الأَرْوَاحُ جُنُوْدٌ مُجَنَّدَةٌ فَمَا تَعَارَفَ مِنْهَا ائْتَلَفَ وَمَا تَنَاكَرَا مِنْهَا اخْتَلَفَ
“Ruh-ruh itu seperti tentara yang berhimpun yang saling berhadapan. Apabila mereka saling mengenal maka akan saling bersatu, dan apabila saling berbeda maka akan tercerai-berai.” (Hadist Muslim)
Al-Imam An-Nawawi mensyarah hadist ini dalam Syarah Muslim (16/pada hadits no. 2638) dan menyampaikan bahwa ia bermakna ruh-ruh itu saling mengenal karena suatu perkara yang Allah Subhânahu wa Ta’âlâ menciptakan ruh-ruh itu di atasnya.

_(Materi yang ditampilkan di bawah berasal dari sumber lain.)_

Fixpoint named (name : string) (columns : list (string * option datum)) : option (option datum) :=
  match columns with
  | [] => None
  | (n, d) :: columns => if bool_decide (n = name) then Some d else named name columns
  end.
(** The first column of that name, in the tables the qualifier allows. *)
Fixpoint column_in (ρ : env) (qualifier name : string) : option (option datum) :=
  match ρ with
  | [] => None
  | s :: ρ =>
      if bool_decide (qualifier = "" ∨ qualifier = src_name s) then
        match named name (src_columns s) with Some d => Some d | None => column_in ρ qualifier name end
      else column_in ρ qualifier name
  end.

(** The qualifier and the name of a column reference; that of a star is nothing.  A
    reference the parser does not make asks for the column whose name is empty. *)
Definition column_name (fields : list PGNode) : option (string * string) :=
  match fields with
  | [PGNull] => None
  | [PGString s] => Some ("", s)
  | [PGAStar] => None
  | [PGString q; second] | [PGFloat q; second] =>
      match second with PGString s | PGFloat s => Some (q, s) | _ => None end
  | [_; _] => None
  | _ => Some ("", "")
  end.

Definition operator_name (name : list PGNode) : option string :=
  match name with PGString s :: _ | PGFloat s :: _ => Some s | _ => None end.

(** ** Expressions *)

Section Meaning.
Context (stof : string → res Z).

Definition constant (val : PGNode) : option datum :=
  match val with
  | PGInteger ival => Some (DInt (i32 ival))
  | PGFloat s => match stof s with Ok f => Some (DFloat f) | _ => None end
  | PGString s => Some (DString s)
  | _ => None
  end.

Fixpoint meaning (ρ : env) (node : PGNode) : option datum :=
  match node with
  | PGColumnRef fields => '(q, name) ← column_name fields; d ← column_in ρ q name; d
  | PGAConst val => constant val
  | PGAExpr name l r => a ← meaning ρ l; b ← meaning ρ r; op ← operator_name name; apply_operator op a b
  | PGBoolExpr op args =>
      ds ← (fix all (args : list PGNode) : option (list datum) :=
        match args with [] => Some [] | a :: args => d ← meaning ρ a; ds ← all args; Some (d :: ds) end) args;
      match op with PG_AND_EXPR => chain true ds | PG_OR_EXPR => chain false ds | PG_NOT_EXPR => None end
  | _ => None
  end.

(** A condition that is true or false. *)
Definition truth (ρ : env) (node : PGNode) : option bool := d ← meaning ρ node; as_bool d.

End Meaning.

(** ** What the binder makes of an expression computes its meaning *)

(** The rows of the tables in scope, as a reader of columns gives them. *)
Fixpoint columns_from (read : Z → res Value) (i : Z) (cols : list Column) : list (string * option datum) :=
  match cols with [] => [] | col :: cols => (Tuple.col_name col, outcome (read i)) :: columns_from read (i + 1) cols end.
Definition source_of (alias : string) (read : Z → res Value) (schema : Schema) : source :=
  mkSource alias (columns_from read 0 (columns_ schema)).
Definition env_of (scopes : list TableScope) (read : Z → Z → res Value) : env :=
  (λ s, source_of (sc_alias s) (read (sc_tuple_idx s)) (t_schema_ (sc_info s))) <$> scopes.

Lemma named_find name read cols : ∀ i, named name (columns_from read i cols) =
  match find_column i name cols with Some (j, _) => Some (outcome (read j)) | None => None end.
Proof. induction cols as [|col cols IH]; intros i; simpl; [done|]. case_bool_decide; [done|apply IH]. Qed.

Lemma ResolveColumn_meaning name q read scopes : column_in (env_of scopes read) q name =
  match ResolveColumn name q scopes with Ok (t, c, _) => Some (outcome (read t c)) | _ => None end.
Proof.
  induction scopes as [|s scopes IH]; simpl; [done|]. rewrite named_find, IH.
  destruct (bool_decide (q ≠ "" ∧ q ≠ sc_alias s)) eqn:E.
  - apply bool_decide_eq_true in E as [? ?]. rewrite bool_decide_false by naive_solver. done.
  - apply bool_decide_eq_false in E. rewrite bool_decide_true by (destruct (decide (q = "")); [by left|right; by destruct (decide (q = sc_alias s)); [|naive_solver]]).
    by destruct (find_column 0 name _) as [[j ty]|].
Qed.

(** A computation of two operands and the operation on data. *)
Definition operation (f : Value → Value → res Value) (F : datum → datum → option datum) : Prop :=
  ∀ v w, outcome (f v w) = (a ← datum_of v; b ← datum_of w; F a b).

Lemma operation_outcome f F x y : operation f F →
  outcome (l ← x; r ← y; f l r) = (a ← outcome x; b ← outcome y; F a b).
Proof.
  intros H. destruct x as [v| | |]; try done. destruct y as [w| | |]; simpl; [apply H|by destruct (datum_of v)..].
Qed.

Lemma outcome_bool b : outcome (bool_value b) = Some (DBool b).
Proof. by destruct b. Qed.
Lemma outcome_int m : outcome (int_value (i32_arith m)) = int_datum m.
Proof.
  unfold i32_arith, int_datum. destruct (in_i32 m) eqn:E; [|done]. unfold outcome, datum_of. cbn. by rewrite integer_Value_int.
Qed.

(** The tests of a type as readings of its three-way comparison. *)
Definition reads_order {A} (c : A → A → option comparison) (eqb ltb leb gtb geb : A → A → bool) : Prop :=
  ∀ x y, eqb x y = from_option is_eq false (c x y) ∧ ltb x y = from_option is_lt false (c x y) ∧
    leb x y = from_option (negb ∘ is_gt) false (c x y) ∧ gtb x y = from_option is_gt false (c x y) ∧
    geb x y = from_option (negb ∘ is_lt) false (c x y).

Lemma int_order : reads_order (λ x y, Some (x ?= y)) Z.eqb Z.ltb Z.leb Z.gtb Z.geb.
Proof. intros x y. rewrite Z.eqb_compare. unfold Z.ltb, Z.leb, Z.gtb, Z.geb. by destruct (x ?= y). Qed.
Lemma float_order : reads_order (λ x y, SFcompare (b32_of_bits x) (b32_of_bits y)) float_eqb float_ltb float_leb
  (λ x y, float_ltb y x) (λ x y, float_leb y x).
Proof.
  intros x y. unfold float_eqb, float_ltb, float_leb, SFeqb, SFltb, SFleb. rewrite (SFcompare_swap (b32_of_bits x)).
  by destruct (SFcompare (b32_of_bits x) (b32_of_bits y)) as [[]|].
Qed.
Lemma string_order : reads_order (λ x y, Some (String.compare x y)) String.eqb String.ltb String.leb
  (λ x y, String.ltb y x) (λ x y, String.leb y x).
Proof.
  intros x y. rewrite string_eqb_compare. unfold String.ltb, String.leb. rewrite (String.compare_antisym y).
  by destruct (String.compare x y).
Qed.

(** Both operands of one type, and the operation on data of that type. *)
Ltac by_types v w :=
  unfold assert, same_type, has_type, datum_of; destruct (type_id_ v), (type_id_ w); cbn -[Z.eqb Z.ltb Z.leb Z.gtb Z.geb Z.compare]; try reflexivity;
  rewrite ?bool_decide_true by done; cbn [mbind res_bind]; rewrite ?outcome_bool; try reflexivity.
Ltac by_order v w :=
  destruct (int_order (integer_ v) (integer_ w)) as (I1 & I2 & I3 & I4 & I5),
    (float_order (float_ v) (float_ w)) as (F1 & F2 & F3 & F4 & F5), (string_order (varchar_ v) (varchar_ w)) as (S1 & S2 & S3 & S4 & S5);
  by_types v w; rewrite ?I1, ?I2, ?I3, ?I4, ?I5, ?F1, ?F2, ?F3, ?F4, ?F5, ?S1, ?S2, ?S3, ?S4, ?S5; reflexivity.

Lemma equal_operation : operation CompareEquals (λ a b, DBool <$> same_data a b).
Proof. intros v w. unfold CompareEquals. by_order v w. Qed.
Lemma differ_operation : operation CompareNotEquals (λ a b, DBool ∘ negb <$> same_data a b).
Proof. intros v w. unfold CompareNotEquals. by_order v w. Qed.
Lemma less_operation : operation CompareLessThan (ordered is_lt).
Proof. intros v w. unfold CompareLessThan. by_order v w. Qed.
Lemma at_most_operation : operation CompareLessThanOrEqual (ordered (negb ∘ is_gt)).
Proof. intros v w. unfold CompareLessThanOrEqual. by_order v w. Qed.
Lemma greater_operation : operation CompareGreaterThan (ordered is_gt).
Proof. intros v w. unfold CompareGreaterThan. by_order v w. Qed.
Lemma at_least_operation : operation CompareGreaterThanOrEqual (ordered (negb ∘ is_lt)).
Proof. intros v w. unfold CompareGreaterThanOrEqual. by_order v w. Qed.

Lemma add_operation : operation Add (number_operator "+").
Proof. intros v w. unfold Add. by_types v w. apply outcome_int. Qed.
Lemma subtract_operation : operation Subtract (number_operator "-").
Proof. intros v w. unfold Subtract. by_types v w. apply outcome_int. Qed.
Lemma multiply_operation : operation Multiply (number_operator "*").
Proof. intros v w. unfold Multiply. by_types v w. apply outcome_int. Qed.
Lemma divide_operation : operation Divide (number_operator "/").
Proof.
  intros v w. unfold Divide. by_types v w.
  - unfold int_operator. simpl. destruct (integer_ w =? 0); [done|]. apply outcome_int.
  - unfold float_operator. simpl. by destruct (float_eqb _ _).
Qed.
Lemma modulo_operation : operation Modulo (number_operator "%").
Proof.
  intros v w. unfold Modulo. by_types v w. unfold int_operator. simpl.
  destruct (Z.eqb_spec (integer_ w) 0); [done|]. cbn [negb mbind res_bind]. unfold i32_arith.
  destruct (in_i32 _); [|done]. unfold outcome, datum_of. cbn. rewrite integer_Value_int; [done|].
  apply rem_in_i32; [apply i32_range|done].
Qed.

Lemma operator_meaning read op l r e : bind_operator op l r = Ok e →
  outcome (eval read e) = (a ← outcome (eval read l); b ← outcome (eval read r); apply_operator op a b).
Proof.
  unfold bind_operator, apply_operator. intros H.
  repeat match type of H with (if ?b then _ else _) = _ => let E := fresh "E" in destruct b eqn:E end; try discriminate H;
    injection H as <-; cbn [eval PerformComparison PerformComputation]; apply operation_outcome;
    try match goal with E : bool_decide _ = true |- _ => apply bool_decide_eq_true in E as -> end;
    auto using equal_operation, differ_operation, less_operation, at_most_operation, greater_operation, at_least_operation,
      add_operation, subtract_operation, multiply_operation, divide_operation, modulo_operation.
Qed.
Lemma operator_bound op l r a b d : apply_operator op a b = Some d → ∃ e, bind_operator op l r = Ok e.
Proof.
  unfold bind_operator, apply_operator. intros H. repeat (case_bool_decide; [by eexists|]).
  destruct a, b; try discriminate H; simpl in H; unfold int_operator, float_operator in H;
    repeat (rewrite bool_decide_false in H by done); [destruct (_ =? 0)|]; discriminate H.
Qed.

Hadist ini saya pegang betul dan membuat saya selalu 'curiga' terhadap teman-teman yang Allah swt dekatkan, satukan, baik secara fisik dan hati, ke dalam ruang dan waktu kehidupan saya. Karena demikianlah janji-Nya. Tidaklah Dia himpunkan kecuali ada urusan yang Dia tetapkan atas kita. Urusan-urusan yang harus kita kerjakan bersama, hingga terpenuhi kadar-kadar yang Dia kehendaki. Hingga persahabatan kita mencapai fungsi tertingginya.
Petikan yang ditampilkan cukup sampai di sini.